Topological Quantum Cathode Materials for Fast Charging Li‐Ion Battery Identified by Machine Learning and First Principles Calculation

Abstract

AbstractFast charging electrode materials require excellent ion conductivity as well as high and stable electrical conductivity. However, the main commercial cathode materials are semiconducting transition metal oxides suffering from low electrical conductivity, so cathode materials with good electrical conductivity are highly desirable. It is well‐known that topological quantum materials (TQMs) can exhibit robust electrical conductivity, thus providing a promising solution to this problem. The key question becomes which TQMs can have high ionic conductivity. Herein, such topological quantum cathode materials for fast charging Li‐ion battery are identified by using machine learning combined with first‐principle calculation, where the supervised regression models are trained for diffusion energy barrier prediction.
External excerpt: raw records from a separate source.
(** * PayFlow protocol contracts: a shallow embedding and its properties

    The Solidity contracts [ComplianceEngine], [SmartEscrow], [PayFlowCore]
    and [OracleAggregator] are embedded as pure functions over explicit
    contract states.  A call either returns a new state ([Ok]) or reverts
    ([Revert]); a reverted call leaves the state it was made in.

    Conventions of the embedding:
    - [uint256] values are integers; every [+], [-], [*] of the source is
      the checked operation of Solidity 0.8 and reverts outside
      [0 .. 2^256-1];
    - a Solidity [mapping] is a total function with the zero value as
      default, updated pointwise;
    - [block.timestamp] and [msg.sender] are explicit arguments [now] and
      [sender];
    - dynamic arrays are lists; an index out of range reverts. *)

From Stdlib Require Import ZArith List String Bool Lia.
Import ListNotations.
Local Open Scope Z_scope.

(* ====================================================================== *)
(** * Part I: the embedding                                                *)
(* ====================================================================== *)

(** ** Solidity basics *)

Module Sol.

Definition uint256 := Z.
Definition address := Z.
Definition bytes32 := Z.

Definition MAX_UINT256 : Z := 2 ^ 256 - 1.

Inductive Result (A : Type) : Type :=
| Ok (a : A)
| Revert (reason : string).

Arguments Ok {A} a.
Arguments Revert {A} reason.

Definition bind {A B : Type} (c : Result A) (k : A -> Result B) : Result B :=
  match c with
  | Ok a => k a
  | Revert r => Revert r
  end.

Definition require (cond : bool) (reason : string) : Result unit :=
  if cond then Ok tt else Revert reason.

(** Arithmetic overflow or underflow: [Panic(0x11)]. *)
Definition checked (z : Z) : Result uint256 :=
  if (0 <=? z) && (z <=? MAX_UINT256) then Ok z else Revert "Panic(0x11)".

Definition add (a b : uint256) : Result uint256 := checked (a + b).
Definition sub (a b : uint256) : Result uint256 := checked (a - b).
Definition mul (a b : uint256) : Result uint256 := checked (a * b).

(** Division by zero: [Panic(0x12)]. *)
Definition div (a b : uint256) : Result uint256 :=
  if b =? 0 then Revert "Panic(0x12)" else Ok (a / b).

(** Mappings keyed by a 160- or 256-bit word. *)
Definition upd {V : Type} (m : Z -> V) (k : Z) (v : V) : Z -> V :=
  fun k' => if k' =? k then v else m k'.

(** Array access [a[i]]: [Panic(0x32)] when out of range. *)
Definition index {A : Type} (a : list A) (i : nat) : Result A :=
  match nth_error a i with
  | Some x => Ok x
  | None => Revert "Panic(0x32)"
  end.

Fixpoint replace {A : Type} (a : list A) (i : nat) (x : A) : option (list A) :=
  match a, i with
  | [], _ => None
  | _ :: t, O => Some (x :: t)
  | h :: t, S i' =>
      match replace t i' x with
      | Some t' => Some (h :: t')
      | None => None
      end
  end.

(** Array store [a[i] = x]. *)
Definition store {A : Type} (a : list A) (i : nat) (x : A) : Result (list A) :=
  match replace a i x with
  | Some a' => Ok a'
  | None => Revert "Panic(0x32)"
  end.

(** [a.pop()]: [Panic(0x31)] on an empty array. *)
Definition pop {A : Type} (a : list A) : Result (list A) :=
  match a with
  | [] => Revert "Panic(0x31)"
  | _ => Ok (removelast a)
  end.

(** A call made in state [s]: a revert rolls every change back. *)
Definition commit {S : Type} (s : S) (r : Result S) : S :=
  match r with
  | Ok s' => s'
  | Revert _ => s
  end.

Definition succeeds {A : Type} (r : Result A) : bool :=
  match r with
  | Ok _ => true
  | Revert _ => false
  end.

End Sol.

Import Sol.

Notation "x <- c1 ;; c2" := (bind c1 (fun x => c2))
  (at level 61, c1 at next level, right associativity).
Notation "c1 ;; c2" := (bind c1 (fun _ => c2))
  (at level 61, right associativity).

(* ---------------------------------------------------------------------- *)
(** ** OracleAggregator                                                    *)
(* ---------------------------------------------------------------------- *)

Module OracleAggregator.

Inductive Role := DEFAULT_ADMIN_ROLE | ORACLE_ADMIN | PRICE_UPDATER.

Definition Role_eqb (a b : Role) : bool :=
  match a, b with
  | DEFAULT_ADMIN_ROLE, DEFAULT_ADMIN_ROLE => true
  | ORACLE_ADMIN, ORACLE_ADMIN => true
  | PRICE_UPDATER, PRICE_UPDATER => true
  | _, _ => false
  end.

Module PriceData.
Record t := mk {
  rate : uint256;
  timestamp : uint256;
  confidence : uint256;
  isActive : bool
}.
Definition zero : t := mk 0 0 0 false.
End PriceData.

Module OracleSource.
Record t := mk {
  oracle : address;
  name : string;
  weight : uint256;
  isActive : bool;
  lastUpdate : uint256;
  totalUpdates : uint256
}.
Definition zero : t := mk 0 "" 0 false 0 0.
Definition set_weight (w : uint256) (o : t) : t :=
  mk (oracle o) (name o) w (isActive o) (lastUpdate o) (totalUpdates o).
Definition set_isActive (b : bool) (o : t) : t :=
  mk (oracle o) (name o) (weight o) b (lastUpdate o) (totalUpdates o).
Definition set_lastUpdate (u : uint256) (o : t) : t :=
  mk (oracle o) (name o) (weight o) (isActive o) u (totalUpdates o).
Definition set_totalUpdates (u : uint256) (o : t) : t :=
  mk (oracle o) (name o) (weight o) (isActive o) (lastUpdate o) u.
End OracleSource.

Module CurrencyPair.
Record t := mk {
  base : string;
  quote : string;
  pairId : bytes32;
  isActive : bool;
  currentRate : uint256;
  lastUpdate : uint256;
  rateHistory : list uint256;
  timestamps : list uint256;
  twapPeriod : uint256;
  maxDeviation : uint256;
  circuitBreakerTripped : bool
}.
Definition zero : t := mk "" "" 0 false 0 0 [] [] 0 0 false.
Definition set_currentRate (r : uint256) (p : t) : t :=
  mk (base p) (quote p) (pairId p) (isActive p) r (lastUpdate p)
     (rateHistory p) (timestamps p) (twapPeriod p) (maxDeviation p)
     (circuitBreakerTripped p).
Definition set_lastUpdate (u : uint256) (p : t) : t :=
  mk (base p) (quote p) (pairId p) (isActive p) (currentRate p) u
     (rateHistory p) (timestamps p) (twapPeriod p) (maxDeviation p)
     (circuitBreakerTripped p).
Definition set_history (rh ts : list uint256) (p : t) : t :=
  mk (base p) (quote p) (pairId p) (isActive p) (currentRate p) (lastUpdate p)
     rh ts (twapPeriod p) (maxDeviation p) (circuitBreakerTripped p).
Definition set_twapPeriod (u : uint256) (p : t) : t :=
  mk (base p) (quote p) (pairId p) (isActive p) (currentRate p) (lastUpdate p)
     (rateHistory p) (timestamps p) u (maxDeviation p)
     (circuitBreakerTripped p).
Definition set_maxDeviation (u : uint256) (p : t) : t :=
  mk (base p) (quote p) (pairId p) (isActive p) (currentRate p) (lastUpdate p)
     (rateHistory p) (timestamps p) (twapPeriod p) u
     (circuitBreakerTripped p).
Definition set_circuitBreakerTripped (b : bool) (p : t) : t :=
  mk (base p) (quote p) (pairId p) (isActive p) (currentRate p) (lastUpdate p)
     (rateHistory p) (timestamps p) (twapPeriod p) (maxDeviation p) b.
End CurrencyPair.

Module RateResponse.
Record t := mk {
  spotRate : uint256;
  twapRate : uint256;
  confidence : uint256;
  timestamp : uint256;
  isStale : bool;
  circuitBreakerActive : bool
}.
End RateResponse.

(** Contract storage.  [roles] is the role table of AccessControl. *)
Record State := mkState {
  roles : Role -> address -> bool;
  pairs : bytes32 -> CurrencyPair.t;
  oraclePrices : bytes32 -> address -> PriceData.t;
  oracleSources : address -> OracleSource.t;
  activePairs : list bytes32;
  activeOracles : list address;
  stalenessThreshold : uint256;
  defaultTwapPeriod : uint256;
  defaultMaxDeviation : uint256;
  minOracleCount : uint256;
  totalPriceUpdates : uint256;
  totalQueries : uint256;
  circuitBreakerTriggers : uint256
}.

Definition set_roles (r : Role -> address -> bool) (s : State) : State :=
  mkState r (pairs s) (oraclePrices s) (oracleSources s) (activePairs s)
    (activeOracles s) (stalenessThreshold s) (defaultTwapPeriod s)
    (defaultMaxDeviation s) (minOracleCount s) (totalPriceUpdates s)
    (totalQueries s) (circuitBreakerTriggers s).

Definition set_pair (id : bytes32) (p : CurrencyPair.t) (s : State) : State :=
  mkState (roles s) (upd (pairs s) id p) (oraclePrices s) (oracleSources s)
    (activePairs s) (activeOracles s) (stalenessThreshold s)
    (defaultTwapPeriod s) (defaultMaxDeviation s) (minOracleCount s)
    (totalPriceUpdates s) (totalQueries s) (circuitBreakerTriggers s).

Definition set_oraclePrice (id : bytes32) (o : address) (d : PriceData.t)
  (s : State) : State :=
  mkState (roles s) (pairs s)
    (upd (oraclePrices s) id (upd (oraclePrices s id) o d))
    (oracleSources s) (activePairs s) (activeOracles s)
    (stalenessThreshold s) (defaultTwapPeriod s) (defaultMaxDeviation s)
    (minOracleCount s) (totalPriceUpdates s) (totalQueries s)
    (circuitBreakerTriggers s).

Definition set_oracleSource (o : address) (src : OracleSource.t)
  (s : State) : State :=
  mkState (roles s) (pairs s) (oraclePrices s) (upd (oracleSources s) o src)
    (activePairs s) (activeOracles s) (stalenessThreshold s)
    (defaultTwapPeriod s) (defaultMaxDeviation s) (minOracleCount s)
    (totalPriceUpdates s) (totalQueries s) (circuitBreakerTriggers s).

Definition push_activePair (id : bytes32) (s : State) : State :=
  mkState (roles s) (pairs s) (oraclePrices s) (oracleSources s)
    (activePairs s ++ [id]) (activeOracles s) (stalenessThreshold s)
    (defaultTwapPeriod s) (defaultMaxDeviation s) (minOracleCount s)
    (totalPriceUpdates s) (totalQueries s) (circuitBreakerTriggers s).

Definition push_activeOracle (o : address) (s : State) : State :=
  mkState (roles s) (pairs s) (oraclePrices s) (oracleSources s)
    (activePairs s) (activeOracles s ++ [o]) (stalenessThreshold s)
    (defaultTwapPeriod s) (defaultMaxDeviation s) (minOracleCount s)
    (totalPriceUpdates s) (totalQueries s) (circuitBreakerTriggers s).

Definition set_stalenessThreshold (v : uint256) (s : State) : State :=
  mkState (roles s) (pairs s) (oraclePrices s) (oracleSources s)
    (activePairs s) (activeOracles s) v (defaultTwapPeriod s)
    (defaultMaxDeviation s) (minOracleCount s) (totalPriceUpdates s)
    (totalQueries s) (circuitBreakerTriggers s).

Definition set_minOracleCount (v : uint256) (s : State) : State :=
  mkState (roles s) (pairs s) (oraclePrices s) (oracleSources s)
    (activePairs s) (activeOracles s) (stalenessThreshold s)
    (defaultTwapPeriod s) (defaultMaxDeviation s) v (totalPriceUpdates s)
    (totalQueries s) (circuitBreakerTriggers s).

Definition set_totalPriceUpdates (v : uint256) (s : State) : State :=
  mkState (roles s) (pairs s) (oraclePrices s) (oracleSources s)
    (activePairs s) (activeOracles s) (stalenessThreshold s)
    (defaultTwapPeriod s) (defaultMaxDeviation s) (minOracleCount s) v
    (totalQueries s) (circuitBreakerTriggers s).

Definition set_circuitBreakerTriggers (v : uint256) (s : State) : State :=
  mkState (roles s) (pairs s) (oraclePrices s) (oracleSources s)
    (activePairs s) (activeOracles s) (stalenessThreshold s)
    (defaultTwapPeriod s) (defaultMaxDeviation s) (minOracleCount s)
    (totalPriceUpdates s) (totalQueries s) v.

(** [onlyRole(role)] of AccessControl. *)
Definition onlyRole (role : Role) (sender : address) (s : State) : Result unit :=
  require (roles s role sender) "AccessControlUnauthorizedAccount".

Definition grant (role : Role) (a : address) (s : State) : State :=
  set_roles (fun r x => if Role_eqb r role && (x =? a) then true
                        else roles s r x) s.

Definition revoke (role : Role) (a : address) (s : State) : State :=
  set_roles (fun r x => if Role_eqb r role && (x =? a) then false
                        else roles s r x) s.

(** *** Deviation, aggregation, history *)

Definition _calculateDeviation (oldRate newRate : uint256) : Result uint256 :=
  if oldRate =? 0 then Ok 0
  else
    diff <- (if newRate <? oldRate then sub oldRate newRate
             else sub newRate oldRate) ;;
    scaled <- mul diff 10000 ;;
    div scaled oldRate.

(** The loop of [_calculateAggregatedRate] over [activeOracles], carrying
    [(weightedSum, totalWeight, validOracles)]. *)
Fixpoint aggregateLoop (s : State) (now : uint256) (pairId : bytes32)
  (oracles : list address) (acc : uint256 * uint256 * uint256)
  : Result (uint256 * uint256 * uint256) :=
  match oracles with
  | [] => Ok acc
  | oracle :: rest =>
      let '(weightedSum, totalWeight, validOracles) := acc in
      if negb (OracleSource.isActive (oracleSources s oracle))
      then aggregateLoop s now pairId rest acc
      else
        let price := oraclePrices s pairId oracle in
        if negb (PriceData.isActive price)
        then aggregateLoop s now pairId rest acc
        else
          age <- sub now (PriceData.timestamp price) ;;
          if stalenessThreshold s <? age
          then aggregateLoop s now pairId rest acc
          else
            let weight := OracleSource.weight (oracleSources s oracle) in
            term <- mul (PriceData.rate price) weight ;;
            weightedSum' <- add weightedSum term ;;
            totalWeight' <- add totalWeight weight ;;
            validOracles' <- add validOracles 1 ;;
            aggregateLoop s now pairId rest
              (weightedSum', totalWeight', validOracles')
  end.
Among 7385 TQMs, 20 materials are found to have a diffusion energy barrier less than 1.0 eV. Especially, LiMnAs exhibits a reversible capacity of 195.9 mAh g−1, higher than that of commercial cathodes while with comparable diffusion energy barrier. Furthermore, LiMnAs shows high interface stability with selected solid lithium metal oxides electrolytes. This study not only opens a new path to developing novel cathode materials, but also expands the applications of TQMs.